◆ Exercise prompt ◆
Please transcribe exactly, and only, the lines of the data below between the line holding "its one row. *)" and the line holding "String (Ascii.ascii_of_nat 227)", inclusive.

── Provided entries ──

(** The messages of [BookSeatSerializer.validate_seat_number]. *)
Inductive seat_error :=
| NoShowContext            (* Show context is required *)
| NotActive                (* This show is not active *)
| ExceedsTotal (total : Z) (* Seat number cannot exceed {total} *)
| PastShow                 (* Cannot book seats for past shows *)
| Closed                   (* Booking closed. Cannot book seats 30 minutes before show time *)
| AlreadyBooked (seat : Z) (* Seat {seat} is already booked *)
| MaxSeats                 (* Maximum 5 seats allowed per user per show *)
| AlreadyHave (seat : Z)   (* You already have seat {seat} booked for this show *)
| BelowMinimum.            (* min_value=1 of the field *)

(** [BookSeatSerializer]: the field [seat_number] with [min_value=1],
    then [validate_seat_number].  The context holds the show (with
    its primary key) and the user; [now1] and [now2] are the two
    readings of the clock. *)
Definition validate_seat_number (now1 now2 : Z) (d : db)
    (context_show : option (Z * Show.t)) (user : Z) (value : Z)
    : seat_error + Z :=
  if bool_decide (value < 1) then inl BelowMinimum
  else
    match context_show with
    | None => inl NoShowContext
    | Some (pk, show) =>
      if negb (Show.is_active show) then inl NotActive
      else if bool_decide (value > Show.total_seats show) then
        inl (ExceedsTotal (Show.total_seats show))
      else if bool_decide (Show.date_time show ≤ now1) then inl PastShow
      else
        let booking_deadline := Show.date_time show - timedelta_minutes 30 in
        if bool_decide (now2 > booking_deadline) then inl Closed
        else if exists_ (filter (λ b, Booking.seat_number b = value)
                           (filter (booked_of pk) (bookings d))) then
          inl (AlreadyBooked value)
        else
          let user_booking_count :=
            length (filter (λ b, Booking.user b = user)
                      (filter (booked_of pk) (bookings d))) in
          if bool_decide (5 ≤ user_booking_count)%nat then inl MaxSeats
          else
            match first (filter (λ b, Booking.user b = user)
                           (filter (booked_of pk) (bookings d))) with
            | Some existing_user_booking =>
              inl (AlreadyHave (Booking.seat_number existing_user_booking))
            | None => inr value
            end
    end.

(** [CancelBookingSerializer.validate]: the message it raises, if
    any; [context_booking] is the booking of the context. *)
Definition CancelBookingSerializer_validate (now : Z) (d : db)
    (context_booking : option Booking.t) : exn + option string :=
  match context_booking with
  | None => inr (Some "Booking context is required")
  | Some booking =>
    if bool_decide (Booking.status booking ≠ booked) then
      inr (Some "Only active bookings can be cancelled")
    else
      match Booking_is_cancellable now d booking with
      | inl e => inl e
      | inr false =>
        inr (Some "Cannot cancel booking less than 2 hours before show time")
      | inr true => inr None
      end
  end.

(** ** [admin.py] *)

(** [BookingAdmin.cancel_selected_bookings]: the loop over the rows of
    the queryset, which are read when the loop starts.  Turn [i] has
    the readings [turns i]: the time that [is_cancellable] reads in
    the test of the loop, the clock of [cancel], and the draw of
    [save].  The result is the number that the message reports, or
    the exception of the turn that raises, and the database that the
    action leaves. *)
Fixpoint cancel_selected_bookings (turns : nat → Z * clock * string) (i : nat)
    (d : db) (queryset : list Booking.t) (cancelled_count : nat)
    : (exn + nat) * db :=
  match queryset with
  | [] => (inr cancelled_count, d)
  | booking :: queryset =>
    let '(now, clk, uuid8) := turns i in
    match Booking_is_cancellable now d booking with
    | inl e => (inl e, d)
    | inr false =>
      cancel_selected_bookings turns (S i) d queryset cancelled_count
    | inr true =>
      match Booking_cancel clk uuid8 d booking with
      | inl e => (inl e, d)
      | inr (_, d') =>
        cancel_selected_bookings turns (S i) d' queryset (S cancelled_count)
      end
    end
  end.

(** * The vocabulary of the properties *)

(** ** The invariant and the states that the operations reach *)

(** At most one booking with [status = booked] for each show and seat. *)
Definition seat_unique (l : list Booking.t) : Prop :=
  ∀ s n, (length (filter (booked_seat s n) l) ≤ 1)%nat.

(** At most one booking with [status = booked] for each show and user. *)
Definition user_unique (l : list Booking.t) : Prop :=
  ∀ u s, (length (filter (booked_by u s) l) ≤ 1)%nat.

(** One request, one cancellation by the model, or one run of the
    sweep or of show creation, from its start to its end with no
    other operation in between. *)
Inductive step (d : db) : db → Prop :=
| step_book clk uuid8 user data show_id :
    step d (book_seat clk uuid8 d user data show_id).2
| step_cancel clk uuid8 user booking_id :
    step d (cancel_booking clk uuid8 d user booking_id).2
| step_model_cancel clk uuid8 b row d' :
    b ∈ bookings d → Booking_cancel clk uuid8 d b = inr (row, d') → step d d'
| step_sweep clk :
    step d (cleanup_expired_bookings clk d).2
| step_command clk dry_run :
    step d (Command_handle clk dry_run d).2
| step_create_show clk a :
    step d (create_show clk d a).2.

(** The states the operations reach from a ledger without bookings
    when they run one after another.  (Requests that overlap are
    [book_seat_among] and [book_seat_with].) *)
Inductive reachable : db → Prop :=
| reachable_empty d : bookings d = [] → reachable d
| reachable_step d d' : reachable d → step d d' → reachable d'.

(** ** What the operations write *)

(** [save] writes an instance that differs from [self] at most in its
    reference, [cancelled_at] and [expires_at]. *)
Definition same_seat (a b : Booking.t) : Prop :=
  Booking.id a = Booking.id b ∧ Booking.user a = Booking.user b
  ∧ Booking.show a = Booking.show b
  ∧ Booking.seat_number a = Booking.seat_number b
  ∧ Booking.status a = Booking.status b.

(** The exceptions of [save] for an instance whose show exists are
    those of validation and of the constraints. *)
Definition rejection (e : exn) : Prop :=
  (∃ keys, e = ValidationError keys) ∨ (∃ c, e = IntegrityError c).

(** The row that [book_seat] inserts. *)
Definition new_booking (clk : clock) (uuid8 : string) (d : db)
    (user show_id seat_number : Z) (show : Show.t) : Booking.t :=
  Booking.mk (Some (next_pk (bookings d))) user show_id seat_number booked
    (Some (clk insert_created_at)) None (Some (Show.date_time show))
    (generate_booking_reference uuid8).

(** The drawn reference is not in the table. *)
Definition fresh_reference (uuid8 : string) (d : db) : Prop :=
  filter (λ b, Booking.booking_reference b = generate_booking_reference uuid8)
    (bookings d) = [].

(** The row that [cancel_booking] writes over [b]. *)
Definition cancelled_row (clk : clock) (show : Show.t) (b : Booking.t)
    : Booking.t :=
  Booking.mk (Booking.id b) (Booking.user b) (Booking.show b)
    (Booking.seat_number b) cancelled (Booking.created_at b)
    (match Booking.cancelled_at b with
     | None => Some (clk save_cancelled_at)
     | Some t => Some t
     end)
    (match Booking.expires_at b with
     | None => Some (Show.date_time show)
     | Some t => Some t
     end)
    (Booking.booking_reference b).

(** ** Well-formed ledgers

    What the database guarantees of the [Booking] table: primary keys
    and references are unique, each row points to a show and has a
    seat of that show, and a stored reference is not empty and fits
    its column. *)

Definition row_ok (d : db) (b : Booking.t) : Prop :=
  is_Some (Booking.id b)
  ∧ (∃ show, shows d !! Booking.show b = Some show
             ∧ 1 ≤ Booking.seat_number b ≤ Show.total_seats show)
  ∧ Booking.booking_reference b ≠ ""
  ∧ (String.length (Booking.booking_reference b) ≤ 20)%nat.

Definition ledger_ok (d : db) : Prop :=
  NoDup (Booking.id <$> bookings d)
  ∧ NoDup (Booking.booking_reference <$> bookings d)
  ∧ ∀ b, b ∈ bookings d → row_ok d b.

(** No other row has the reference of [b] ([unique=True]). *)
Definition reference_unique (d : db) (b : Booking.t) : Prop :=
  ∀ r, r ∈ bookings d →
       Booking.booking_reference r = Booking.booking_reference b →
       Booking.id r = Booking.id b.

(** What [cancel_booking] needs of the booking with key [k]: it is a
    row of a well-formed ledger, and the caller owns it. *)
Definition owned (d : db) (user k : Z) (b : Booking.t) (show : Show.t) : Prop :=
  ledger_ok d ∧ b ∈ bookings d ∧ Booking.id b = Some k
  ∧ Booking.user b = user ∧ shows d !! Booking.show b = Some show.

(** ** A catalog and ledgers for the examples

    Two shows that start at 10:00:00 of day 0, one of them inactive;
    users 1 and 2. *)
Definition show_active : Show.t :=
  Show.mk 1 "Screen 1" (timedelta_hours 10) 100 25000 true.
Definition show_inactive : Show.t :=
  Show.mk 1 "Screen 2" (timedelta_hours 10) 100 25000 false.
Definition catalog : db :=
  Db {[1]} (<[7 := show_active]> (<[8 := show_inactive]> ∅)) [].

(** User 1 has booked seat 10 of show 7 at 01:00:00: the ledger, and
    its one row. *)
Definition one_booking : db :=
  (book_seat (frozen (timedelta_hours 1)) "0A1B2C3D" catalog 1 (json_int 10) 7).2.

Definition seat10 : Booking.t :=
  Booking.mk (Some 1) 1 7 10 booked (Some (timedelta_hours 1)) None
    (Some (timedelta_hours 10)) "BK0A1B2C3D".

(** User 2 books the same seat in a concurrent request. *)
Definition rival : Booking.t :=
  Booking.mk (Some 1) 2 7 10 booked (Some (timedelta_hours 1)) None
    (Some (timedelta_hours 10)) "BK4E5F6A7B".

(** The sweep of 11:00:00 has expired the booking of seat 10. *)
Definition swept : db := (expire_due (timedelta_hours 11) one_booking).2.

(** User 2 has booked seat 11 of show 7 at 01:30:00, after user 1 has
    booked seat 10. *)
Definition two_bookings : db :=
  (book_seat (frozen (timedelta_minutes 90)) "4E5F6A7B" one_booking 2
     (json_int 11) 7).2.

(** Requests of user 1 for seats of show 7 that overlap, at 01:00:00:
    each has looked for the caller's booking and counted in the empty
    ledger of [catalog] before any of them commits, and their
    transactions run one after the other; [committed] are the rows of
    those that have committed before the transaction of this one. *)
Definition overlapping (uuid8 : string) (seat : Z) (committed : list Booking.t)
    : outcome * db :=
  book_seat_among [] committed false (frozen (timedelta_hours 1)) uuid8
    catalog 1 (json_int seat) 7.

(** The ledger after five of them, for the seats 11 to 15. *)
Definition five_seats : db :=
  let d1 := (overlapping "1A000001" 11 []).2 in
  let d2 := (overlapping "1A000002" 12 (bookings d1)).2 in
  let d3 := (overlapping "1A000003" 13 (bookings d2)).2 in
  let d4 := (overlapping "1A000004" 14 (bookings d3)).2 in
  (overlapping "1A000005" 15 (bookings d4)).2.

(** The no-break space U+00A0 and the ideographic space U+3000, and
    a screen name of [n] characters. *)
Definition nbsp : string :=
  String (Ascii.ascii_of_nat 194) (String (Ascii.ascii_of_nat 160) "").
Definition ideographic_space : string :=
  String (Ascii.ascii_of_nat 227)
    (String (Ascii.ascii_of_nat 128) (String (Ascii.ascii_of_nat 128) "")).
Definition screen_of (n : nat) : string := String.concat "" (replicate n "S").

(** ** Tactics *)

(** Reduce the projections and updates of a booking. *)
Ltac fields :=
  cbn [Booking.id Booking.user Booking.show Booking.seat_number
       Booking.status Booking.created_at Booking.cancelled_at
       Booking.expires_at Booking.booking_reference Booking.with_status
       Booking.with_cancelled_at Booking.with_expires_at
       Booking.with_booking_reference Booking.inserted] in *.

(** Decide the comparisons of times and seat numbers that the goal
    tests, from the hypotheses. *)
Ltac comparisons :=
  repeat match goal with
  | |- context [bool_decide ?P] =>
    first [ rewrite (bool_decide_eq_true_2 P) by lia
          | rewrite (bool_decide_eq_false_2 P) by lia ]
  end.

(** * The vocabulary of the further properties *)

(** The instance that [save] validates and writes: [self] after the
    three assignments of [Booking.save]. *)
Definition prepared (clk : clock) (uuid8 : string) (show : Show.t)
    (self : Booking.t) : Booking.t :=
  Booking.mk (Booking.id self) (Booking.user self) (Booking.show self)
    (Booking.seat_number self) (Booking.status self) (Booking.created_at self)
    (if bool_decide (Booking.status self = cancelled) then
       match Booking.cancelled_at self with
       | None => Some (clk save_cancelled_at)
       | Some t => Some t
       end
     else Booking.cancelled_at self)
    (match Booking.expires_at self with
     | None => Some (Show.date_time show)
     | Some t => Some t
     end)
    (if bool_decide (Booking.booking_reference self = "")
     then generate_booking_reference uuid8
     else Booking.booking_reference self).

(** What an operation may do to a row [b] of the table: leave it,
    expire it when it is booked, or cancel it when it is not
    cancelled. *)
Definition moves (d : db) (b b' : Booking.t) : Prop :=
  b' = b
  ∨ (Booking.status b = booked ∧ b' = Booking.with_status expired b)
  ∨ (Booking.status b ≠ cancelled
     ∧ ∃ show c,
         shows d !! Booking.show b = Some show
         ∧ b' = Booking.mk (Booking.id b) (Booking.user b) (Booking.show b)
                  (Booking.seat_number b) cancelled (Booking.created_at b)
                  (Some c)
                  (match Booking.expires_at b with
                   | None => Some (Show.date_time show)
                   | Some t => Some t
                   end)
                  (Booking.booking_reference b)).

───

◆ Solution ◆
    its one row. *)
Definition one_booking : db :=
  (book_seat (frozen (timedelta_hours 1)) "0A1B2C3D" catalog 1 (json_int 10) 7).2.

Definition seat10 : Booking.t :=
  Booking.mk (Some 1) 1 7 10 booked (Some (timedelta_hours 1)) None
    (Some (timedelta_hours 10)) "BK0A1B2C3D".

(** User 2 books the same seat in a concurrent request. *)
Definition rival : Booking.t :=
  Booking.mk (Some 1) 2 7 10 booked (Some (timedelta_hours 1)) None
    (Some (timedelta_hours 10)) "BK4E5F6A7B".

(** The sweep of 11:00:00 has expired the booking of seat 10. *)
Definition swept : db := (expire_due (timedelta_hours 11) one_booking).2.

(** User 2 has booked seat 11 of show 7 at 01:30:00, after user 1 has
    booked seat 10. *)
Definition two_bookings : db :=
  (book_seat (frozen (timedelta_minutes 90)) "4E5F6A7B" one_booking 2
     (json_int 11) 7).2.

(** Requests of user 1 for seats of show 7 that overlap, at 01:00:00:
    each has looked for the caller's booking and counted in the empty
    ledger of [catalog] before any of them commits, and their
    transactions run one after the other; [committed] are the rows of
    those that have committed before the transaction of this one. *)
Definition overlapping (uuid8 : string) (seat : Z) (committed : list Booking.t)
    : outcome * db :=
  book_seat_among [] committed false (frozen (timedelta_hours 1)) uuid8
    catalog 1 (json_int seat) 7.

(** The ledger after five of them, for the seats 11 to 15. *)
Definition five_seats : db :=
  let d1 := (overlapping "1A000001" 11 []).2 in
  let d2 := (overlapping "1A000002" 12 (bookings d1)).2 in
  let d3 := (overlapping "1A000003" 13 (bookings d2)).2 in
  let d4 := (overlapping "1A000004" 14 (bookings d3)).2 in
  (overlapping "1A000005" 15 (bookings d4)).2.

(** The no-break space U+00A0 and the ideographic space U+3000, and
    a screen name of [n] characters. *)
Definition nbsp : string :=
  String (Ascii.ascii_of_nat 194) (String (Ascii.ascii_of_nat 160) "").
Definition ideographic_space : string :=
  String (Ascii.ascii_of_nat 227)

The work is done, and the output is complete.